Full Name:  Loyall RICE
If Veteran Name War: (blank)
Social Security No.: (blank)
Sex, Color or Race, Marital Status: Male, White
Husband or Wife of: 
Age of husband or wife if alive:
Birth date of deceased:  October 1940
Age: 01 years, 10 months
Birthplace:  Knott Co.
Occupation:  (blank)
Industry or business: (blank)
Father Name:  Farmer RICE
Father Birthplace:  Perry Co.
Mother Maiden Name:  Eraleen
Mother Birthplace:  Morgan Co.
Informant:  Walter RICE, Glowmar, Ky.
Burial Place:  Cornett Hill
Date:  15 August 1942
Signature of funeral director: Maggard & Garrett, Hazard, Ky.
Date received by local registrar:  01 November 1942
Registrar's Signature:  Anna L. Boulos
Date of Death:  14 August 1942
I hereby certify that I attended deceased from 12 August 1942 to 14 August 1942, that I last saw h-- alive on 14 August 1942, and that death occurred on the date stated above at (blank)
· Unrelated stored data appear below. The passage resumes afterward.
Definition alloc_node (n : node32) : M store ptr := fun s =>
  let a := fresh_loc (nodes s) in
  Done (Some a, Store (<[a := n]> (nodes s)) (trees s)).
Definition deref (p : ptr) : M store node32 := fun s =>
  match p with
  | None => Panic NilDereference
  | Some a => match nodes s !! a with Some n => Done (n, s) | None => Panic NilDereference end
  end.
Definition update (p : ptr) (f : node32 -> node32) : M store unit := fun s =>
  match p with
  | None => Panic NilDereference
  | Some a =>
      match nodes s !! a with
      | Some n => Done (tt, Store (<[a := f n]> (nodes s)) (trees s))
      | None => Panic NilDereference
      end
  end.
Definition set_left (p q : ptr) : M store unit :=
  update p (fun n => Node32 q (right n) (data n) (key n) (height_ n)).
Definition set_right (p q : ptr) : M store unit :=
  update p (fun n => Node32 (left n) q (data n) (key n) (height_ n)).
Definition set_data (p : ptr) (d : any) : M store unit :=
  update p (fun n => Node32 (left n) (right n) d (key n) (height_ n)).
Definition set_key (p : ptr) (k : Z) : M store unit :=
  update p (fun n => Node32 (left n) (right n) (data n) k (height_ n)).
Definition set_height (p : ptr) (h : Z) : M store unit :=
  update p (fun n => Node32 (left n) (right n) (data n) (key n) h).

Definition alloc_T (t : T) : M store loc := fun s =>
  let a := fresh_loc (trees s) in Done (a, Store (nodes s) (<[a := t]> (trees s))).
Definition deref_T (t : loc) : M store T := fun s =>
  match trees s !! t with Some v => Done (v, s) | None => Panic NilDereference end.
Definition assign_T (t : loc) (v : T) : M store unit := fun s =>
  match trees s !! t with
  | Some _ => Done (tt, Store (nodes s) (<[t := v]> (trees s)))
  | None => Panic NilDereference
  end.

(** The height of a tree is at most [127]. *)
Definition depth : nat := 128.

(** ** Methods of [*node32] *)

Definition makeNode (key : Z) : M store ptr := alloc_node (Node32 None None None key LEAF_HEIGHT).

Definition nilOrData (n : ptr) : M store any :=
  match n with None => mret None | Some _ => n <- deref n ;; mret (data n) end.

Definition nilOrKeyAndData (n : ptr) : M store (Z * any) :=
  match n with
  | None => mret (NOT_KEY32, None)
  | Some _ => n <- deref n ;; mret (key n, data n)
  end.

Definition height (n : ptr) : M store Z :=
  match n with None => mret 0 | Some _ => n <- deref n ;; mret (height_ n) end.

Definition isLeaf (t : ptr) : M store bool :=
  n <- deref t ;;
  mret (bool_decide (left n = None) && bool_decide (right n = None) && (height_ n =? LEAF_HEIGHT)).

Definition copy (t : ptr) : M store ptr :=
  u <- deref t ;;
  alloc_node u.

Definition find (t : ptr) (key : Z) : M store ptr :=
  loop depth (fun t : ptr =>
    match t with
    | None => break None
    | Some _ =>
        n <- deref t ;;
        if key <? Abt.key n then continue (left n)
        else if key >? Abt.key n then continue (right n)
        else break t
    end) t.

Definition min (t : ptr) : M store ptr :=
  match t with
  | None => mret t
  | Some _ =>
      loop depth (fun t : ptr =>
        n <- deref t ;;
        if bool_decide (left n <> None) then continue (left n) else break t) t
  end.

Definition max (t : ptr) : M store ptr :=
  match t with
  | None => mret t
  | Some _ =>
      loop depth (fun t : ptr =>
        n <- deref t ;;
        if bool_decide (right n <> None) then continue (right n) else break t) t
  end.

Definition glb (t : ptr) (key : Z) (allow_eq : bool) : M store ptr :=
  loop depth (fun '(t, best) =>
    match t with
    | None => break best
    | Some _ =>
        n <- deref t ;;
        if key <=? Abt.key n then
          if allow_eq && (key =? Abt.key n) then break t else continue (left n, best)
        else continue (right n, t)
    end) (t, None : ptr).

Definition lub (t : ptr) (key : Z) (allow_eq : bool) : M store ptr :=
  loop depth (fun '(t, best) =>
    match t with
    | None => break best
    | Some _ =>
        n <- deref t ;;
        if key >=? Abt.key n then
          if allow_eq && (key =? Abt.key n) then break t else continue (right n, best)
        else continue (left n, t)
    end) (t, None : ptr).

(** [visitInOrder] with the state [X] the callback works on. *)
Fixpoint visitInOrder {X} (fuel : nat) (f : Z -> any -> X -> X) (t : ptr) (x : X) : M store X :=
  match fuel with
  | O => mnofuel
  | S fuel =>
      n <- deref t ;;
      x <- (if bool_decide (left n <> None) then visitInOrder fuel f (left n) x else mret x) ;;
      let x := f (key n) (data n) x in
      if bool_decide (right n <> None) then visitInOrder fuel f (right n) x else mret x
  end.

(** *** Rotations *)

Definition rightToRoot (t : ptr) : M store ptr :=
  tn <- deref t ;;
  let right := Abt.right tn in
  rn <- deref right ;;
  let rl := left rn in
  set_left right t ;;
  set_right t rl ;;
  hrl <- height rl ;;
  tn <- deref t ;;
  hl <- height (left tn) ;;
  set_height t (int8 (1 + Z.max hrl hl)) ;;
  ht <- height t ;;
  rn <- deref right ;;
  hrr <- height (Abt.right rn) ;;
  set_height right (int8 (1 + Z.max ht hrr)) ;;
  mret right.

Definition leftToRoot (t : ptr) : M store ptr :=
  tn <- deref t ;;
  let left := Abt.left tn in
  ln <- deref left ;;
  let lr := right ln in
  set_right left t ;;
  set_left t lr ;;
  hlr <- height lr ;;
  tn <- deref t ;;
  hr <- height (right tn) ;;
  set_height t (int8 (1 + Z.max hlr hr)) ;;
  ht <- height t ;;
  ln <- deref left ;;
  hll <- height (Abt.left ln) ;;
  set_height left (int8 (1 + Z.max ht hll)) ;;
  mret left.

Definition aRightIsHigh (t newnode : ptr) : M store ptr :=
  tn <- deref t ;;
  let right := Abt.right tn in
  rn <- deref right ;;
  hrr <- height (Abt.right rn) ;;
  hrl <- height (left rn) ;;
  (if hrr <? hrl then
     (if bool_decide (newnode <> left rn) then
        c <- copy (left rn) ;;
        set_left right c
      else mret tt) ;;
     right' <- leftToRoot right ;;
     set_right t right'
   else mret tt) ;;
  rightToRoot t.

Definition aLeftIsHigh (t newnode : ptr) : M store ptr :=
  tn <- deref t ;;
  let left := Abt.left tn in
  ln <- deref left ;;
  hll <- height (Abt.left ln) ;;
  hlr <- height (right ln) ;;
  (if hll <? hlr then
     (if bool_decide (newnode <> right ln) then
        c <- copy (right ln) ;;
        set_right left c
      else mret tt) ;;
     left' <- rightToRoot left ;;
     set_left t left'
   else mret tt) ;;
  leftToRoot t.

Definition aRebalanceAfterLeftDeletion (t : ptr) (oldLeftHeight : Z) (tleft : ptr) : M store ptr :=
  set_left t tleft ;;
  hl <- height tleft ;;
  n <- deref t ;;
  hr <- height (right n) ;;
  if (oldLeftHeight =? hl) || (oldLeftHeight =? hr) then mret t
  else if oldLeftHeight >? hr then
    set_height t (int8 (height_ n - 1)) ;;
    mret t
  else
    c <- copy (right n) ;;
    set_right t c ;;
    aRightIsHigh t None.

Definition aRebalanceAfterRightDeletion (t : ptr) (oldRightHeight : Z) (tright : ptr) : M store ptr :=
  set_right t tright ;;
  hr <- height tright ;;
  n <- deref t ;;
  hl <- height (left n) ;;
  if (oldRightHeight =? hr) || (oldRightHeight =? hl) then mret t
  else if oldRightHeight >? hl then
    set_height t (int8 (height_ n - 1)) ;;
    mret t
  else
    c <- copy (left n) ;;
    set_left t c ;;
    aLeftIsHigh t None.

(** *** Insertion and deletion *)

(** Returns [newroot], [newnode] and [oldnode]. *)
Fixpoint aInsert (fuel : nat) (t : ptr) (x : Z) : M store (ptr * ptr * ptr) :=
  match fuel with
  | O => mnofuel
  | S fuel =>
      n <- deref t ;;
      if x =? key n then
        newnode <- copy t ;;
        mret (newnode, newnode, t)
      else if x <? key n then
        if bool_decide (left n = None) then
          t <- copy t ;;
          n <- makeNode x ;;
          set_left t n ;;
          set_height t 2 ;;
          mret (t, n, None)
        else
          '(new_l, newnode, oldnode) <- aInsert fuel (left n) x ;;
          t <- copy t ;;
          set_left t new_l ;;
          hl <- height new_l ;;
          n <- deref t ;;
          hr <- height (right n) ;;
          if hl >? int8 (1 + hr) then
            newroot <- aLeftIsHigh t newnode ;;
            mret (newroot, newnode, oldnode)
          else
            hl <- height (left n) ;;
            set_height t (int8 (1 + Z.max hl hr)) ;;
            mret (t, newnode, oldnode)
      else
        if bool_decide (right n = None) then
          t <- copy t ;;
          n <- makeNode x ;;
          set_right t n ;;
          set_height t 2 ;;
          mret (t, n, None)
        else
          '(new_r, newnode, oldnode) <- aInsert fuel (right n) x ;;
          t <- copy t ;;
          set_right t new_r ;;
          hr <- height new_r ;;
          n <- deref t ;;
          hl <- height (left n) ;;
          if hr >? int8 (1 + hl) then
            newroot <- aRightIsHigh t newnode ;;
            mret (newroot, newnode, oldnode)
          else
            hr <- height (right n) ;;
            set_height t (int8 (1 + Z.max hl hr)) ;;
            mret (t, newnode, oldnode)
  end.

Fixpoint aDeleteMin (fuel : nat) (t : ptr) : M store (ptr * ptr) :=
  match fuel with
  | O => mnofuel
  | S fuel =>
      match t with
      | None => mret (None, None)
      | Some _ =>
          n <- deref t ;;
          if bool_decide (left n = None) then mret (t, right n)
          else
            oh <- height (left n) ;;
            '(d, tleft) <- aDeleteMin fuel (left n) ;;
            if bool_decide (tleft = left n) then mret (d, t)
            else
              c <- copy t ;;
              r <- aRebalanceAfterLeftDeletion c oh tleft ;;
              mret (d, r)
      end
  end.

Fixpoint aDeleteMax (fuel : nat) (t : ptr) : M store (ptr * ptr) :=
  match fuel with
  | O => mnofuel
  | S fuel =>
      match t with
      | None => mret (None, None)
      | Some _ =>
          n <- deref t ;;
          if bool_decide (right n = None) then mret (t, left n)
          else
            oh <- height (right n) ;;
            '(d, tright) <- aDeleteMax fuel (right n) ;;
            if bool_decide (tright = right n) then mret (d, t)
            else
              c <- copy t ;;
              r <- aRebalanceAfterRightDeletion c oh tright ;;
              mret (d, r)
      end
  end.

Fixpoint aDelete (fuel : nat) (t : ptr) (key : Z) : M store (ptr * ptr) :=
  match fuel with
  | O => mnofuel
  | S fuel =>
      match t with
      | None => mret (None, None)
      | Some _ =>
          n <- deref t ;;
          if key <? Abt.key n then
            oh <- height (left n) ;;
            '(d, tleft) <- aDelete fuel (left n) key ;;
            if bool_decide (tleft = left n) then mret (d, t)
            else
              c <- copy t ;;
              r <- aRebalanceAfterLeftDeletion c oh tleft ;;
              mret (d, r)
          else if key >? Abt.key n then
            oh <- height (right n) ;;
            '(d, tright) <- aDelete fuel (right n) key ;;
            if bool_decide (tright = right n) then mret (d, t)
            else
              c <- copy t ;;
              r <- aRebalanceAfterRightDeletion c oh tright ;;
              mret (d, r)
          else if height_ n =? LEAF_HEIGHT then mret (t, None)
          else
            hl <- height (left n) ;;
            hr <- height (right n) ;;
            if hl >? hr then
              oh <- height (left n) ;;
              '(d, tleft) <- aDeleteMax fuel (left n) ;;
              c <- copy t ;;
              dn <- deref d ;;
              set_data c (data dn) ;;
              set_key c (Abt.key dn) ;;
              r <- aRebalanceAfterLeftDeletion c oh tleft ;;
              mret (t, r)
            else
              oh <- height (right n) ;;
              '(d, tright) <- aDeleteMin fuel (right n) ;;
              c <- copy t ;;
              dn <- deref d ;;
              set_data c (data dn) ;;
              set_key c (Abt.key dn) ;;
              r <- aRebalanceAfterRightDeletion c oh tright ;;
              mret (t, r)
      end
  end.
Immediate cause of death:  Acidosis
Duration: 01 day
Due to: Infectious enteritis    Duration:  10 days
Major findings of operations: (blank)
Accident, suicide, or homicide: (blank)
Date of occurrence: (blank)
Where did injury occur: (blank)
While at work: (blank)
Means of injury: (blank)
Signature & Address: Chas D. Snyder, M.D., Hazard, Ky.